A reserve captain who was convicted of collecting protection money from illegal video-poker operators for imprisoned former Buncombe County Sheriff Bobby Medford is asking a federal judge to set aside his five-year prison sentence, saying he didn't receive proper legal representation.
In papers filed from the minimum security prison in Kentucky where he currently resides, former reserve Capt. Guy Kenneth Penland asserts that his attorney, Paul Bidwell, refused to appeal his sentence unless he received more money.

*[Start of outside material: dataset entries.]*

(* ===== verification/Client.v ===== *)
(** * The SMP client

    [include/smply/smp_client.hpp] and [src/smp/client.cpp]: requests in flight,
    their sequence numbers and deadlines, the answers matched to them, and the
    callbacks owed to the application. A callback may issue and cancel requests
    and defer work; what the application does in one is a parameter, a function
    of everything it has been told so far. *)

From stdpp Require Import sets.
From S2P Require Import Prelude Errors Header Assembler.
Open Scope Z_scope.

(** [smply::is_user_defined]. *)
Definition is_user_defined (group : Group) : bool := 64 <=? group.

(** [SmpClientConfig]. *)
Record SmpClientConfig := mkClientConfig {
  smp_version : Version;
  default_timeout : Z;
  max_smp_payload : Z;
  max_assembly_bytes : nat;
  max_in_flight : nat;
  max_retired_seqs : nat
}.

(** [RequestHandle]: generation zero never referred to a request. *)
Record RequestHandle := mkHandle {
  rh_slot : nat;
  rh_generation : Z
}.

Definition no_handle : RequestHandle := mkHandle 0 0.

Definition valid (h : RequestHandle) : bool := negb (rh_generation h =? 0).

(** [RawResponse]. *)
Abbreviation RawResponse := (Header * bytes)%type.

(** [RequestSpec]. *)
Record RequestSpec := mkSpec {
  rs_op : Operation;
  rs_group : Group;
  rs_command : Z;
  rs_payload : bytes;
  rs_timeout : option Z
}.

(** [SmpClientStats], with an increment for each counter. *)
Record SmpClientStats := mkStats {
  st_sent : Z;
  st_received : Z;
  st_unmatched : Z;
  st_late : Z;
  st_mismatched : Z;
  st_timeouts : Z;
  st_cancelled : Z;
  st_malformed : Z
}.

Definition count_sent (r : SmpClientStats) : SmpClientStats :=
  mkStats (wrap 64 (st_sent r + 1)) (st_received r) (st_unmatched r) (st_late r) (st_mismatched r) (st_timeouts r) (st_cancelled r) (st_malformed r).

Definition count_received (r : SmpClientStats) : SmpClientStats :=
  mkStats (st_sent r) (wrap 64 (st_received r + 1)) (st_unmatched r) (st_late r) (st_mismatched r) (st_timeouts r) (st_cancelled r) (st_malformed r).

Definition count_unmatched (r : SmpClientStats) : SmpClientStats :=
  mkStats (st_sent r) (st_received r) (wrap 64 (st_unmatched r + 1)) (st_late r) (st_mismatched r) (st_timeouts r) (st_cancelled r) (st_malformed r).

Definition count_late (r : SmpClientStats) : SmpClientStats :=
  mkStats (st_sent r) (st_received r) (st_unmatched r) (wrap 64 (st_late r + 1)) (st_mismatched r) (st_timeouts r) (st_cancelled r) (st_malformed r).

Definition count_mismatched (r : SmpClientStats) : SmpClientStats :=
  mkStats (st_sent r) (st_received r) (st_unmatched r) (st_late r) (wrap 64 (st_mismatched r + 1)) (st_timeouts r) (st_cancelled r) (st_malformed r).

Definition count_timeouts (r : SmpClientStats) : SmpClientStats :=
  mkStats (st_sent r) (st_received r) (st_unmatched r) (st_late r) (st_mismatched r) (wrap 64 (st_timeouts r + 1)) (st_cancelled r) (st_malformed r).

Definition count_cancelled (r : SmpClientStats) : SmpClientStats :=
  mkStats (st_sent r) (st_received r) (st_unmatched r) (st_late r) (st_mismatched r) (st_timeouts r) (wrap 64 (st_cancelled r + 1)) (st_malformed r).

Definition count_malformed (r : SmpClientStats) : SmpClientStats :=
  mkStats (st_sent r) (st_received r) (st_unmatched r) (st_late r) (st_mismatched r) (st_timeouts r) (st_cancelled r) (wrap 64 (st_malformed r + 1)).

(** [Pending]. A callback is known by its number; an empty [std::function] is
    [None]. *)
Record Pending := mkPending {
  p_active : bool;
  p_generation : Z;
  p_seq : Z;
  p_group : Group;
  p_command : Z;
  p_expected_op : Operation;
  p_deadline : Z;
  p_callback : option nat
}.

Definition empty_pending : Pending := mkPending false 0 0 0 0 Read 0 None.

(** An item of the deferred queue: a failure to deliver, or work a layer above
    queued. *)
Inductive Work :=
| W_Fail (cb : nat) (e : Error)
| W_User (w : nat).

(** What the application has seen, in order: the handle each request returned,
    its callbacks, and its own deferred work. *)
Inductive Log :=
| L_Request (h : RequestHandle) (cb : option nat)
| L_Done (cb : nat) (r : Result RawResponse)
| L_Work (w : nat).

(** What it may do inside a callback. *)
Inductive Command :=
| Cmd_request (spec : RequestSpec) (cb : option nat)
| Cmd_cancel (h : RequestHandle)
| Cmd_defer (w : option nat).

(** [cbor::MgmtOutcome]. *)
Record MgmtOutcome := mkOutcome {
  mo_error : option MgmtError;
  mo_reason : string
}.

(** [SmpClient::Impl]. The transports are numbered; [wire_] is every message
    handed to one, [listening_] the one whose bytes reach the client, [clock_]
    what the clock reads. *)
Record SmpClient := mkClient {
  config_ : SmpClientConfig;
  transport_ : nat;
  listening_ : option nat;
  assembler_ : MessageAssembler;
  pending_ : list Pending;
  deferred_ : list Work;
  retired_flags_ : list bool;
  retired_ring_ : list Z;
  retired_head_ : nat;
  next_seq_ : Z;
  next_generation_ : Z;
  connected_ : bool;
  last_transport_error_ : option Error;
  stats_ : SmpClientStats;
  clock_ : Z;
  wire_ : list (nat * bytes);
  history_ : list Log
}.

Definition set_config_ (x : SmpClientConfig) (r : SmpClient) : SmpClient :=
  mkClient x (transport_ r) (listening_ r) (assembler_ r) (pending_ r) (deferred_ r) (retired_flags_ r) (retired_ring_ r) (retired_head_ r) (next_seq_ r) (next_generation_ r) (connected_ r) (last_transport_error_ r) (stats_ r) (clock_ r) (wire_ r) (history_ r).

Definition set_transport_ (x : nat) (r : SmpClient) : SmpClient :=
  mkClient (config_ r) x (listening_ r) (assembler_ r) (pending_ r) (deferred_ r) (retired_flags_ r) (retired_ring_ r) (retired_head_ r) (next_seq_ r) (next_generation_ r) (connected_ r) (last_transport_error_ r) (stats_ r) (clock_ r) (wire_ r) (history_ r).

Definition set_listening_ (x : option nat) (r : SmpClient) : SmpClient :=
  mkClient (config_ r) (transport_ r) x (assembler_ r) (pending_ r) (deferred_ r) (retired_flags_ r) (retired_ring_ r) (retired_head_ r) (next_seq_ r) (next_generation_ r) (connected_ r) (last_transport_error_ r) (stats_ r) (clock_ r) (wire_ r) (history_ r).

Definition set_assembler_ (x : MessageAssembler) (r : SmpClient) : SmpClient :=
  mkClient (config_ r) (transport_ r) (listening_ r) x (pending_ r) (deferred_ r) (retired_flags_ r) (retired_ring_ r) (retired_head_ r) (next_seq_ r) (next_generation_ r) (connected_ r) (last_transport_error_ r) (stats_ r) (clock_ r) (wire_ r) (history_ r).

Definition set_pending_ (x : list Pending) (r : SmpClient) : SmpClient :=
  mkClient (config_ r) (transport_ r) (listening_ r) (assembler_ r) x (deferred_ r) (retired_flags_ r) (retired_ring_ r) (retired_head_ r) (next_seq_ r) (next_generation_ r) (connected_ r) (last_transport_error_ r) (stats_ r) (clock_ r) (wire_ r) (history_ r).

Definition set_deferred_ (x : list Work) (r : SmpClient) : SmpClient :=
  mkClient (config_ r) (transport_ r) (listening_ r) (assembler_ r) (pending_ r) x (retired_flags_ r) (retired_ring_ r) (retired_head_ r) (next_seq_ r) (next_generation_ r) (connected_ r) (last_transport_error_ r) (stats_ r) (clock_ r) (wire_ r) (history_ r).

Definition set_retired_flags_ (x : list bool) (r : SmpClient) : SmpClient :=
  mkClient (config_ r) (transport_ r) (listening_ r) (assembler_ r) (pending_ r) (deferred_ r) x (retired_ring_ r) (retired_head_ r) (next_seq_ r) (next_generation_ r) (connected_ r) (last_transport_error_ r) (stats_ r) (clock_ r) (wire_ r) (history_ r).

Definition set_retired_ring_ (x : list Z) (r : SmpClient) : SmpClient :=
  mkClient (config_ r) (transport_ r) (listening_ r) (assembler_ r) (pending_ r) (deferred_ r) (retired_flags_ r) x (retired_head_ r) (next_seq_ r) (next_generation_ r) (connected_ r) (last_transport_error_ r) (stats_ r) (clock_ r) (wire_ r) (history_ r).

Definition set_retired_head_ (x : nat) (r : SmpClient) : SmpClient :=
  mkClient (config_ r) (transport_ r) (listening_ r) (assembler_ r) (pending_ r) (deferred_ r) (retired_flags_ r) (retired_ring_ r) x (next_seq_ r) (next_generation_ r) (connected_ r) (last_transport_error_ r) (stats_ r) (clock_ r) (wire_ r) (history_ r).

Definition set_next_seq_ (x : Z) (r : SmpClient) : SmpClient :=
  mkClient (config_ r) (transport_ r) (listening_ r) (assembler_ r) (pending_ r) (deferred_ r) (retired_flags_ r) (retired_ring_ r) (retired_head_ r) x (next_generation_ r) (connected_ r) (last_transport_error_ r) (stats_ r) (clock_ r) (wire_ r) (history_ r).

Definition set_next_generation_ (x : Z) (r : SmpClient) : SmpClient :=
  mkClient (config_ r) (transport_ r) (listening_ r) (assembler_ r) (pending_ r) (deferred_ r) (retired_flags_ r) (retired_ring_ r) (retired_head_ r) (next_seq_ r) x (connected_ r) (last_transport_error_ r) (stats_ r) (clock_ r) (wire_ r) (history_ r).

Definition set_connected_ (x : bool) (r : SmpClient) : SmpClient :=
  mkClient (config_ r) (transport_ r) (listening_ r) (assembler_ r) (pending_ r) (deferred_ r) (retired_flags_ r) (retired_ring_ r) (retired_head_ r) (next_seq_ r) (next_generation_ r) x (last_transport_error_ r) (stats_ r) (clock_ r) (wire_ r) (history_ r).

Definition set_last_transport_error_ (x : option Error) (r : SmpClient) : SmpClient :=
  mkClient (config_ r) (transport_ r) (listening_ r) (assembler_ r) (pending_ r) (deferred_ r) (retired_flags_ r) (retired_ring_ r) (retired_head_ r) (next_seq_ r) (next_generation_ r) (connected_ r) x (stats_ r) (clock_ r) (wire_ r) (history_ r).

Definition set_stats_ (x : SmpClientStats) (r : SmpClient) : SmpClient :=
  mkClient (config_ r) (transport_ r) (listening_ r) (assembler_ r) (pending_ r) (deferred_ r) (retired_flags_ r) (retired_ring_ r) (retired_head_ r) (next_seq_ r) (next_generation_ r) (connected_ r) (last_transport_error_ r) x (clock_ r) (wire_ r) (history_ r).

"Petitioner requested his then attorney to file an appeal," Penland wrote. "Said attorney demanded more money to do so. When petitioner informed the attorney that he had no more money and requested the attorney to file the notice of appeal, the attorney failed to do so."

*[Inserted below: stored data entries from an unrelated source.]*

(** [SendQueue::offer]. *)
Definition offer (message : bytes) (q : SendQueue) : Admission * SendQueue :=
  if negb (writing_ q) then
    (StartWriter, mkSendQueue (Some message) true (counters_ q))
  else if negb (bool_decide (is_Some (waiting_ q))) then
    (Queued, mkSendQueue (Some message) (writing_ q)
               (mkCounters (wrap 64 (deferred (counters_ q) + 1)) (refused (counters_ q))))
  else
    (Busy, mkSendQueue (waiting_ q) (writing_ q)
             (mkCounters (deferred (counters_ q)) (wrap 64 (refused (counters_ q) + 1)))).

(** [SendQueue::next_for_writer]. *)
Definition next_for_writer (q : SendQueue) : option bytes * SendQueue :=
  if negb (bool_decide (is_Some (waiting_ q))) then
    (None, mkSendQueue (waiting_ q) false (counters_ q))
  else (waiting_ q, mkSendQueue None (writing_ q) (counters_ q)).

(** [SendQueue::discard_queued]. *)
Definition discard_queued (q : SendQueue) : SendQueue :=
  mkSendQueue None (writing_ q) (counters_ q).

(** [SendQueue::queued]. *)
Definition queued (q : SendQueue) : bool := bool_decide (is_Some (waiting_ q)).

(** What an adapter does with the queue, one event per time it takes its mutex:
    a message offered on the client context, a live writer asking for its next
    message, a link going down. *)
Inductive event :=
| Offer (m : bytes)
| Next
| Discard.

(** The adapter around the queue. A writer is started exactly on [StartWriter]
    and leaves exactly on [nullopt]; the rest is history: the messages
    accepted, those put on the medium, those discarded. *)
Record adapter := mkAdapter {
  queue : SendQueue;
  writers : nat;
  accepted : list bytes;
  on_medium : list bytes;
  dropped : list bytes;
  busy : nat
}.

Definition new_adapter : adapter := mkAdapter new_queue 0 [] [] [] 0.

That caused Penland to lose his right to an appeal, he notes. He also asserts that Bidwell failed to allow him to read his pre-sentencing report, as required by law. Because of these supposed oversights, which Penland maintains denied him his constitutional right to counsel, he's asking the court to set aside his prison sentence.

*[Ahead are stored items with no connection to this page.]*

(* ===== verification/Dispatcher.v ===== *)
(** * The dispatcher

    [include/smply/util/dispatcher.hpp] and [src/util/dispatcher.cpp]: the queue
    of closures an adapter posts from its own threads and the client context
    drains. A closure is application code, so it is a name [C] here, and what
    it does while it runs is arbitrary: any event may come between the start of
    one closure and the start of the next, a post from another thread or from
    the closure itself, a re-entrant [drain], a [clear], the closure throwing.
    The mutex makes [post], [take] and [pending] atomic, so one event is one
    critical section. *)

From stdpp Require Import sets.
From S2P Require Import Prelude.

Section dispatcher.
Context {C : Type}.

(** [smply::Dispatcher], and the history of the calls it made. [frame_] is the
    activation of [drain]: the items the loop has not started, and
    [work.size()]. *)
Record Dispatcher := mkDispatcher {
  queue_ : list C;
  has_wake_ : bool;
  draining_ : bool;
  frame_ : option (list C * nat);
  ran_ : list C;
  wakes_ : nat
}.

Definition new_dispatcher (has_wake : bool) : Dispatcher :=
  mkDispatcher [] has_wake false None [] 0.

(** [Dispatcher::post]: an empty [std::function] is ignored, and the wake
    callback runs after the closure is queued. *)
Definition post (work : option C) (d : Dispatcher) : Dispatcher :=
  match work with
  | None => d
  | Some c =>
      mkDispatcher (queue_ d ++ [c]) (has_wake_ d) (draining_ d) (frame_ d) (ran_ d)
        (if has_wake_ d then S (wakes_ d) else wakes_ d)
  end.

(** [Dispatcher::take]. *)
Definition take_queue (d : Dispatcher) : list C * Dispatcher :=
  (queue_ d, mkDispatcher [] (has_wake_ d) (draining_ d) (frame_ d) (ran_ d) (wakes_ d)).

(** [Dispatcher::clear]. *)
Definition clear (d : Dispatcher) : Dispatcher := (take_queue d).2.

(** [Dispatcher::pending]. *)
Definition pending (d : Dispatcher) : nat := length (queue_ d).

(** [Dispatcher::drain] up to the start of its first item; [Some n] is the call
    returning [n]. *)
Definition drain_begin (d : Dispatcher) : Dispatcher * option nat :=
  if draining_ d then (d, Some 0%nat)
  else
    let '(work, d) := take_queue d in
    match work with
    | [] => (d, Some 0%nat)
    | c :: rest =>
        (mkDispatcher (queue_ d) (has_wake_ d) true (Some (rest, length work))
           (ran_ d ++ [c]) (wakes_ d), None)
    end.

(** The running item returns: the loop starts the next one, or [drain] returns
    and its guard clears the flag. *)
Definition drain_next (d : Dispatcher) : Dispatcher * option nat :=
  match frame_ d with
  | None => (d, None)
  | Some ([], n) =>
      (mkDispatcher (queue_ d) (has_wake_ d) false None (ran_ d) (wakes_ d), Some n)
  | Some (c :: rest, n) =>
      (mkDispatcher (queue_ d) (has_wake_ d) (draining_ d) (Some (rest, n)) (ran_ d ++ [c])
         (wakes_ d), None)
  end.

(** The running item throws: [drain] is left through the guard and the rest of
    the taken work is destroyed unrun. *)
Definition drain_throw (d : Dispatcher) : Dispatcher :=
  match frame_ d with
  | None => d
  | Some _ => mkDispatcher (queue_ d) (has_wake_ d) false None (ran_ d) (wakes_ d)
  end.

Inductive event :=
| Post (work : option C)
| Drain
| Next
| Throw
| Clear.

Definition step (e : event) (d : Dispatcher) : Dispatcher * option nat :=
  match e with
  | Post w => (post w d, None)
  | Drain => drain_begin d
  | Next => drain_next d
  | Throw => (drain_throw d, None)
  | Clear => (clear d, None)
  end.

Fixpoint run (es : list event) (d : Dispatcher) : Dispatcher * list (option nat) :=
  match es with
  | [] => (d, [])
  | e :: es =>
      let '(d', o) := step e d in
      let '(d'', os) := run es d' in (d'', o :: os)
  end.

(** What a trace posts, and what of it is still queued when nothing is taken
    but by [Clear]. *)
Definition posted (es : list event) : list C :=
  omap (fun e => match e with Post w => w | _ => None end) es.

Fixpoint left_queued (es : list event) (q : list C) : list C :=
  match es with
  | [] => q
  | Post (Some c) :: es => left_queued es (q ++ [c])
  | Clear :: es => left_queued es []
  | _ :: es => left_queued es q
  end.

(** The items of the frame not yet started. *)
Definition in_hand (d : Dispatcher) : list C :=
  match frame_ d with Some (rest, _) => rest | None => [] end.

Lemma run_app es1 es2 d :
  run (es1 ++ es2) d =
  let '(d1, os1) := run es1 d in
  let '(d2, os2) := run es2 d1 in (d2, os1 ++ os2).
Proof.
  revert d. induction es1 as [|e es1 IH]; intros d; simpl; [by destruct (run es2 d)|].
  destruct (step e d) as [d' o]. rewrite IH.
  destruct (run es1 d') as [d1 os1]. by destruct (run es2 d1).
Qed.

(** The flag says that a drain is running, and every closure ran or is to run
    in the order of the posts. *)
Record dispatcher_ok (ps : list C) (d : Dispatcher) : Prop := {
  ok_flag : draining_ d = bool_decide (is_Some (frame_ d));
  ok_order : exists kept, sublist kept ps /\ kept = ran_ d ++ in_hand d ++ queue_ d
}.

Lemma step_ok ps e d :
  dispatcher_ok ps d -> dispatcher_ok (ps ++ posted [e]) (step e d).1.
Proof.
  intros [Hf (kept & Hs & ->)]. unfold posted. destruct d as [q hw dr fr ran wk]; simpl in *.
  assert (sublist (ran ++ in_hand (mkDispatcher q hw dr fr ran wk) ++ q) (ps ++ [])) as Hs'
    by (by rewrite app_nil_r).
  destruct e as [[c|]| | | |]; simpl.
  - constructor; [done|]. simpl. eexists. split; [|reflexivity].
    rewrite !app_assoc. rewrite app_assoc in Hs. by apply sublist_app.
  - constructor; [done|]. by eexists.
  - unfold drain_begin. simpl. destruct dr; [constructor; [done|by eexists]|].
    destruct fr; [done|]. destruct q as [|c rest]; simpl;
      (constructor; [done|]); eexists; (split; [|reflexivity]); simpl in *;
      by rewrite ?app_nil_r, <-?app_assoc in *.
  - unfold drain_next. simpl. destruct fr as [[[|c rest] n]|]; simpl in *;
      (constructor; [done|]); eexists; (split; [|reflexivity]); simpl in *;
      by rewrite <-?app_assoc in *.
  - unfold drain_throw. simpl. destruct fr as [[rest n]|]; simpl in *;
      (constructor; [done|]); eexists; (split; [|reflexivity]); simpl in *; [|done].
    etrans; [|exact Hs']. apply sublist_app; [done|]. by apply sublist_inserts_l.
  - constructor; [done|]. eexists. split; [|reflexivity]. simpl.
    etrans; [|exact Hs']. apply sublist_app; [done|]. apply sublist_app; [done|].
    apply sublist_nil_l.
Qed.

Lemma posted_app es1 es2 : posted (es1 ++ es2) = posted es1 ++ posted es2.
Proof. apply omap_app. Qed.

Lemma dispatch_run_ok es hw : dispatcher_ok (posted es) (run es (new_dispatcher hw)).1.
Proof.
  induction es as [|e es IH] using rev_ind; [constructor; [done|by exists []]|].
  rewrite run_app, posted_app. destruct (run es (new_dispatcher hw)) as [d os]. simpl.
  pose proof (step_ok _ e d IH) as H. by destruct (step e d).
Qed.

Lemma step_exact e d :
  e <> Clear -> e <> Throw -> draining_ d = bool_decide (is_Some (frame_ d)) ->
  ran_ (step e d).1 ++ in_hand (step e d).1 ++ queue_ (step e d).1 =
  ran_ d ++ in_hand d ++ queue_ d ++ posted [e].
Proof.
  intros Hc Ht Hf. destruct d as [q hw dr fr ran wk]; unfold posted; simpl in *.
  destruct e as [[c|]| | | |]; simpl; rewrite ?app_nil_r; try done.
  - unfold drain_begin. simpl. destruct dr; [done|]. destruct fr; [done|].
    destruct q as [|c rest]; [done|]. simpl. by rewrite app_nil_r, <-app_assoc.
  - unfold drain_next. simpl. destruct fr as [[[|c rest] n]|]; try done. simpl.
    by rewrite <-app_assoc.
Qed.

Lemma run_exact es hw :
  Clear ∉ es -> Throw ∉ es ->
  let d := (run es (new_dispatcher hw)).1 in
  posted es = ran_ d ++ in_hand d ++ queue_ d.
Proof.
  induction es as [|e es IH] using rev_ind; [done|].
  rewrite !not_elem_of_app, !not_elem_of_cons. intros (Hc & Hec & _) (Ht & Het & _).
  specialize (IH Hc Ht). pose proof (dispatch_run_ok es hw) as [Hf _].
  rewrite run_app, posted_app. destruct (run es (new_dispatcher hw)) as [d os]. simpl in *.
  pose proof (step_exact e d ltac:(congruence) ltac:(congruence) Hf) as H.
  destruct (step e d) as [d' o]. simpl in *. rewrite H, IH. by rewrite <-!app_assoc.
Qed.

(** How many items the loop goes past. *)
Fixpoint rounds (es : list event) : nat :=
  match es with
  | [] => 0
  | Next :: es => S (rounds es)
  | _ :: es => rounds es
  end.

(** What a call made while a drain runs is answered. *)
Definition inner_answer (e : event) : option nat :=
  match e with Drain => Some 0%nat | _ => None end.

(** While a drain has an item left to finish, only its own loop moves it: posts
    go to the queue, a re-entrant [drain] answers zero. *)
Lemma run_in_drain es q hw work n ran wk :
  Throw ∉ es -> (rounds es <= length work)%nat ->
  exists wk',
    run es (mkDispatcher q hw true (Some (work, n)) ran wk) =
      (mkDispatcher (left_queued es q) hw true (Some (drop (rounds es) work, n))
         (ran ++ take (rounds es) work) wk', inner_answer <$> es).
Proof.
  revert q work ran wk. induction es as [|e es IH]; intros q work ran wk Ht Hr.
  { exists wk. simpl. by rewrite drop_0, take_0, app_nil_r. }
  apply not_elem_of_cons in Ht as [He Ht].
  destruct e as [[c|]| | | |]; simpl in Hr; cbn [run step].
  1, 2, 3, 6: simpl; unfold clear; simpl;
    match goal with
    | |- context [run _ (mkDispatcher ?q' _ _ _ ?ran' ?wk')] =>
        destruct (IH q' work ran' wk' Ht Hr) as (wk'' & E); exists wk''; by rewrite E
    end.
  - destruct work as [|c work]; simpl in Hr; [lia|]. unfold drain_next. simpl.
    destruct (IH q work (ran ++ [c]) wk) as (wk' & E); [done|lia|].
    exists wk'. rewrite E. by rewrite <-app_assoc.
  - done.
Qed.

(** Over any interleaving of posts from any thread, drains, re-entrant
    drains, closures that throw and clears: a closure runs at most once and in
    the order of the posts, the dispatcher refuses a drain exactly while one is
    running, and when nothing is cleared and nothing throws every closure
    posted has run, is about to be run by the drain in progress, or is
    queued. *)
Lemma dispatcher_ordered (has_wake : bool) (es : list event) :
  let d := (run es (new_dispatcher has_wake)).1 in
  sublist (ran_ d) (posted es) /\
  draining_ d = bool_decide (is_Some (frame_ d)) /\
  (Clear ∉ es -> Throw ∉ es -> posted es = ran_ d ++ in_hand d ++ queue_ d).
Proof.
  destruct (dispatch_run_ok es has_wake) as [Hf (kept & Hs & ->)]. split_and!.
  - etrans; [|exact Hs]. by apply sublist_inserts_r.
  - done.
  - intros Hc Ht. by apply run_exact.
Qed.

(** A drain runs exactly what was queued when it was called, in order, and
    says how many: whatever is posted, cleared or drained again while its items
    run, as long as none of them throws. Work posted meanwhile is still queued
    when the drain returns, so a closure that reposts itself cannot hold the
    drain, and a re-entrant [drain] runs nothing and answers zero. *)
Lemma drain_runs_snapshot (c : C) (work : list C) (has_wake : bool) (ran : list C)
    (wakes : nat) (inside : list event) :
  Throw ∉ inside -> rounds inside = length work ->
  exists wakes',
    run (Drain :: inside ++ [Next]) (mkDispatcher (c :: work) has_wake false None ran wakes) =
      (mkDispatcher (left_queued inside []) has_wake false None (ran ++ c :: work) wakes',
       None :: (inner_answer <$> inside) ++ [Some (S (length work))]).
Proof.
  intros Ht Hr. cbn [run step]. unfold drain_begin. simpl. rewrite run_app.
  destruct (run_in_drain inside [] has_wake work (S (length work)) (ran ++ [c]) wakes Ht)
    as (wk & E); [lia|].
  rewrite E, Hr, drop_all, take_ge by lia. simpl. exists wk. by rewrite <-app_assoc.
Qed.

End dispatcher.
Arguments Dispatcher : clear implicits.
Arguments event : clear implicits.

(** An inner drain and a repost while the first of two closures runs. *)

However, a brief filed by U.S. Attorney Edward Ryan asks that Penland's motion be denied, noting that, in his October 2008 sentencing hearing, Penland affirmed that he'd reviewed the report and that "he was satisfied with the advice and counsel that he had received from his attorney."
The federal brief also references an affidavit signed by Bidwell, maintaining that, after consulting with Bidwell and an attorney who had more experience in handling federal cases, Penland decided he "would not appeal his conviction and sentence because of the expense of appeal and the uncertainty of a successful outcome."
Penland picked up bribes from illegal video-poker operators, primarily Henderson Amusement, and also scouted locations for them while wearing a law-enforcement uniform. He was the only one of Medford's lieutenants accused in the federal government's case who did not plead guilty.